*** RECORD EXTRACTS ***
Lemma recv_turn_message {HRC : ReaderContract R} env fuel (s : session) msg rest p :
  Refinement.connected s.(Session.reader) -> (length (Refinement.stream s.(Session.reader)) < fuel)%nat ->
  ContentReader.isOpen s.(Session.reader) = true -> carried msg ->
  Refinement.stream s.(Session.reader) = encode msg ++ rest ->
  (forall s' : session, s'.(Session.hs) = s.(Session.hs) ->
    Session.processMessage env fuel msg s' = Ret (Some p, s')) ->
  exists r, Refinement.stream r = rest /\ Refinement.keeps s.(Session.reader) r /\
    Session.recv_turn env fuel s =
      Ret (Some (Session.set_inbox (Chan.put s.(Session.inbox) p).2 (Session.set_reader r s))).
Proof.
  intros Hc Hf Ho Hm Hs Hp.
  destruct (MessageFacts.read_frame fuel s.(Session.reader) msg rest Hc Hf) as (r & Hr & Hst & Hk).
  { rewrite Hs. by apply FrameFacts.frame_encode. }
  exists r. split; [done|]. split; [done|]. unfold Session.recv_turn. rewrite Ho. cbn [negb].
  unfold Session.getPayload. rewrite Hr, outcome_bind_ret_l. destruct Hm as [Hm _].
  destruct (Z.gtb_spec (size_of (bytes_of msg)) 0); [|lia]. by rewrite Hp.
Qed.

(** Messages are dispatched in the order they arrive: when the transport holds the
    frames of the messages [msgs], and each of them yields a payload, the receiving
    thread appends exactly these payloads, in order, to the inbox the dispatching
    thread takes from, and consumes exactly the frames. *)
Theorem session_inbox_order {HRC : ReaderContract R} env fuel (s : session) msgs ps rest :
  Refinement.connected s.(Session.reader) -> (length (Refinement.stream s.(Session.reader)) < fuel)%nat ->
  ContentReader.isOpen s.(Session.reader) = true -> Forall carried msgs ->
  Refinement.stream s.(Session.reader) = encode_all msgs ++ rest ->
  Forall2 (fun msg p => forall s' : session, s'.(Session.hs) = s.(Session.hs) ->
    Session.processMessage env fuel msg s' = Ret (Some p, s')) msgs ps ->
  exists s', recv_turns env fuel (length msgs) s = Ret s' /\
    s'.(Session.inbox).(Chan.queue) = s.(Session.inbox).(Chan.queue) ++ ps /\
    Refinement.stream s'.(Session.reader) = rest /\
    s'.(Session.hs) = s.(Session.hs) /\ s'.(Session.log) = s.(Session.log).
Proof.
  intros Hc Hf Ho Hm Hs HF. revert s Hc Hf Ho Hs HF. revert ps.
  induction Hm as [|m msgs Hm _ IH]; intros ps s Hc Hf Ho Hs HF; inversion HF as [|? p ? ps' Hp HF']; subst.
  { exists s. rewrite app_nil_r. done. }
  rewrite MessageFacts.encode_all_cons, <-app_assoc in Hs.
  destruct (recv_turn_message env fuel s m _ p Hc Hf Ho Hm Hs Hp) as (r & Hst & Hk & Ht).
  cbn [recv_turns length]. rewrite Ht, outcome_bind_ret_l.
  destruct (IH ps' (Session.set_inbox (Chan.put s.(Session.inbox) p).2 (Session.set_reader r s)))
    as (s' & -> & Hq & Hst' & Hh & Hl).
  - by eapply Refinement.keeps_connected.
  - by eapply Refinement.keeps_fuel.
  - cbn. destruct Hk as (_ & _ & _ & Hk). cbn in Hk |- *. rewrite <-Ho. apply Hk.
  - done.
  - done.
  - exists s'. split; [done|]. rewrite Hq. cbn. rewrite <-app_assoc. done.
Qed.
End Props.
(** ** Witnesses: two sessions over string buffers *)
Abbreviation endpoint := (Session.t StringBuffer.t StringBuffer.t unit nat nat nat).
Abbreviation lib_des := (NlohmannDeserializer.t ReferenceLibrary.J).
Abbreviation lib_ser := (NlohmannSerializer.t ReferenceLibrary.J).
Abbreviation lib_fs := ReferenceLibrary.J.

Definition set_breakpoints : ty := TStruct "SetBreakpointsRequest".
Definition set_breakpoints_response : ty := TStruct "SetBreakpointsResponse".
Definition no_breakpoints : value := VStruct [("breakpoints", VArray [])].
Definition accept (v : value) : ResponseOrError := {| roe_response := no_breakpoints; roe_error := EmptyString |}.
Definition refuse (v : value) : ResponseOrError := {| roe_response := no_breakpoints; roe_error := "no such file" |}.

Definition connected_endpoint : endpoint :=
  Session.connect StringBuffer.create StringBuffer.create (Session.put_error tt Session.create).

Definition serving (F : value -> ResponseOrError) : endpoint :=
  Session.put_request protocol_schema set_breakpoints (request_handler set_breakpoints_response F)
    (Session.put_event protocol_schema (TStruct "TerminatedEvent") 5%nat connected_endpoint).

Definition encoded (v : value) (u : ty) : jtree := default JNull (json_of protocol_schema v u).

Definition terminated : value := VStruct [("restart", VOptional (Some (VVariant (VAny TBoolean (VBoolean true)))))].

Ltac by_compute := vm_compute; first [reflexivity | lia | split; first [reflexivity | discriminate] | discriminate].

Lemma sample_sendable : sendable (L := no_limits) protocol_schema protocol_depth 30 set_breakpoints sample_request
  (encoded sample_request set_breakpoints).
Proof. split; by_compute. Qed.

Lemma response_sendable : sendable (L := no_limits) protocol_schema protocol_depth 30 set_breakpoints_response no_breakpoints
  (encoded no_breakpoints set_breakpoints_response).
Proof. split; by_compute. Qed.

Lemma terminated_sendable : sendable (L := no_limits) protocol_schema protocol_depth 30 (TStruct "TerminatedEvent") terminated
  (encoded terminated (TStruct "TerminatedEvent")).
Proof. split; by_compute. Qed.

Lemma buffer_writes_to (s : endpoint) :
  s.(Session.writer) = ContentWriter.create StringBuffer.create -> writes_to s StringBuffer.create.
Proof. intros Hw. split; [done|]. split; [done|]. intros n _. split; [done|]. by repeat constructor. Qed.

Lemma client_writes : writes_to connected_endpoint StringBuffer.create.
Proof. apply buffer_writes_to. reflexivity. Qed.

Lemma server_writes F : writes_to (serving F) StringBuffer.create.
Proof. apply buffer_writes_to. reflexivity. Qed.

Lemma session_rpc_witness : exists client1 client2 server1 request response,
  Session.send_request (D := lib_des) (Ser := lib_ser) (FS := lib_fs) protocol_schema 30 set_breakpoints
    set_breakpoints_response sample_request 7%nat connected_endpoint = Ret (true, client1) /\
  Session.processMessage (D := lib_des) (Ser := lib_ser) (FS := lib_fs) protocol_schema 30 request
    (serving accept) = Ret (Some (Session.RequestPayload
      (request_handler set_breakpoints_response accept) sample_request 1 "setBreakpoints"), serving accept) /\
  Session.run_payload (D := lib_des) (Ser := lib_ser) (FS := lib_fs) protocol_schema 30
    (Session.RequestPayload (request_handler set_breakpoints_response accept) sample_request 1
      "setBreakpoints") (serving accept) = Ret server1 /\
  Session.processMessage (D := lib_des) (Ser := lib_ser) (FS := lib_fs) protocol_schema 30 response client1
    = Ret (None, client2) /\
  client2.(Session.log) = [Session.ResponseHandled 7%nat (inl no_breakpoints)].
Proof.
  destruct (session_rpc (D := lib_des) (Ser := lib_ser) (FS := lib_fs) protocol_schema protocol_depth 30
    connected_endpoint (serving accept) StringBuffer.create StringBuffer.create set_breakpoints
    set_breakpoints_response sample_request _ accept _ 7%nat
    protocol_schema_ok client_writes (server_writes accept)
    ltac:(by_compute) ltac:(by_compute) sample_sendable response_sendable eq_refl
    ltac:(by_compute) ltac:(by_compute))
    as (c1 & c2 & s1 & wc1 & ws1 & rq & rs & Hs & _ & _ & Hp & Hr & _ & _ & Hp' & Hl & _).
  exists c1, c2, s1, rq, rs. split_and!; assumption.
Defined.

Lemma session_rpc_error_witness : exists client1 client2 response,
  Session.send_request (D := lib_des) (Ser := lib_ser) (FS := lib_fs) protocol_schema 30 set_breakpoints
    set_breakpoints_response sample_request 7%nat connected_endpoint = Ret (true, client1) /\
  Session.processMessage (D := lib_des) (Ser := lib_ser) (FS := lib_fs) protocol_schema 30 response client1
    = Ret (None, client2) /\
  client2.(Session.log) = [Session.ResponseHandled 7%nat (inr (error_text ["no such file"]))].
Proof.
  destruct (session_rpc_error (D := lib_des) (Ser := lib_ser) (FS := lib_fs) protocol_schema protocol_depth 30
    connected_endpoint (serving refuse) StringBuffer.create StringBuffer.create set_breakpoints
    set_breakpoints_response sample_request _ refuse 7%nat
    protocol_schema_ok client_writes (server_writes refuse)
    ltac:(by_compute) ltac:(by_compute) sample_sendable ltac:(by_compute) ltac:(by_compute)
    ltac:(by_compute) ltac:(by_compute))
    as (c1 & c2 & s1 & p & rq & rs & wc1 & ws1 & Hs & _ & _ & _ & _ & _ & _ & Hp' & Hl & _).
  exists c1, c2, rs. split_and!; assumption.
Defined.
***
[WORK ITEM]
Locate all lines in the listing above with the word "encoded". Copy them.

[OUTPUT]
Definition encoded (v : value) (u : ty) : jtree := default JNull (json_of protocol_schema v u).
  (encoded sample_request set_breakpoints).
  (encoded no_breakpoints set_breakpoints_response).
  (encoded terminated (TStruct "TerminatedEvent")).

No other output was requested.